Saved data entries
:::

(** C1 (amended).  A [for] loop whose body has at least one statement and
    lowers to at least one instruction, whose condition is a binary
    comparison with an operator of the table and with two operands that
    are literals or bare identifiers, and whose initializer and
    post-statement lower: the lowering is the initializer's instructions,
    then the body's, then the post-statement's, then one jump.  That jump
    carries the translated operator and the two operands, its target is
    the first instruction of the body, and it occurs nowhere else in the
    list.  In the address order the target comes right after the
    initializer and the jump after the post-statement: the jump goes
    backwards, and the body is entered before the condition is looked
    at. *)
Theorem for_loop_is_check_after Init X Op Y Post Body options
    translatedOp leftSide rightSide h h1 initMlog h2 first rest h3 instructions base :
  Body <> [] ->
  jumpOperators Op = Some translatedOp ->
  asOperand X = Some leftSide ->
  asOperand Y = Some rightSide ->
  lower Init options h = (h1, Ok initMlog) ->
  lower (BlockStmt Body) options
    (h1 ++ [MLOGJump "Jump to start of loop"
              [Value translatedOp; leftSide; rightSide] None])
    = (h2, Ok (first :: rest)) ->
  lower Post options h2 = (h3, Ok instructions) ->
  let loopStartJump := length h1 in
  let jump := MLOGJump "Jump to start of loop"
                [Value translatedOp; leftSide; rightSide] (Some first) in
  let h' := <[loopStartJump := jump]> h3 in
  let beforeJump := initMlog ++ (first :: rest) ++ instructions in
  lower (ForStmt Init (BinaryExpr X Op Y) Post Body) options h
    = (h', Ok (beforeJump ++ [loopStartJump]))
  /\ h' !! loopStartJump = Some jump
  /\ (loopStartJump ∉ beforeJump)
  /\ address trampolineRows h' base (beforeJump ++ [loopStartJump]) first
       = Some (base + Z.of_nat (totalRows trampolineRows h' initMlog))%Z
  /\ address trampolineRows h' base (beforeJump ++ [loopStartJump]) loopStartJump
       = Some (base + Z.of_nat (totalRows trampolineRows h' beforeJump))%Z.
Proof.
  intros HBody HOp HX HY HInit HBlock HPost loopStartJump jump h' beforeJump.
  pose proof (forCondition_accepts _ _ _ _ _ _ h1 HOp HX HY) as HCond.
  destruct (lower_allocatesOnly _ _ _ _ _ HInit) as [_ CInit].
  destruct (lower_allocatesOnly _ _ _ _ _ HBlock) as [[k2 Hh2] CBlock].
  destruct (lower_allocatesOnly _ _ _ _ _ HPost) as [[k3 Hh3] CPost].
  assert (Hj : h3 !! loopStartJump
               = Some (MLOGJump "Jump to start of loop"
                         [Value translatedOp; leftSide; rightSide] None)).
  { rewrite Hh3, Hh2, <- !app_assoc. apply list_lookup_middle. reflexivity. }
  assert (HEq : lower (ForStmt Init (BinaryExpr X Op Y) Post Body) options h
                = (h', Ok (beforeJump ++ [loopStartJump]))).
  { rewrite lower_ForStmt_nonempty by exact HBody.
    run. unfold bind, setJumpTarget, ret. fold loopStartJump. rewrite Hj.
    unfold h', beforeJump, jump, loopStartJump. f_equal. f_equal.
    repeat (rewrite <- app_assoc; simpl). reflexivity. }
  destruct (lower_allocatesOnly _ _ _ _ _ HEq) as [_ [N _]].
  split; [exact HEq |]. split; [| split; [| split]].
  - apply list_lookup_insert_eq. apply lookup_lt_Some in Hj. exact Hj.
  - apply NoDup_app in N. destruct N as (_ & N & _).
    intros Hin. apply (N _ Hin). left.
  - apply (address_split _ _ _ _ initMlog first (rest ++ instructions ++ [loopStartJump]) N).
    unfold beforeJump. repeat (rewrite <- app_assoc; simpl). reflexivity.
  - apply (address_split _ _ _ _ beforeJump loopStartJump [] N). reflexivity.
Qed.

:::

▸ **Aim of the exercise**
A complete answer gives every line of the data that includes "unfold".

▸ **Reply to the task**
    run. unfold bind, setJumpTarget, ret. fold loopStartJump. rewrite Hj.
    unfold h', beforeJump, jump, loopStartJump. f_equal. f_equal.
    unfold beforeJump. repeat (rewrite <- app_assoc; simpl). reflexivity.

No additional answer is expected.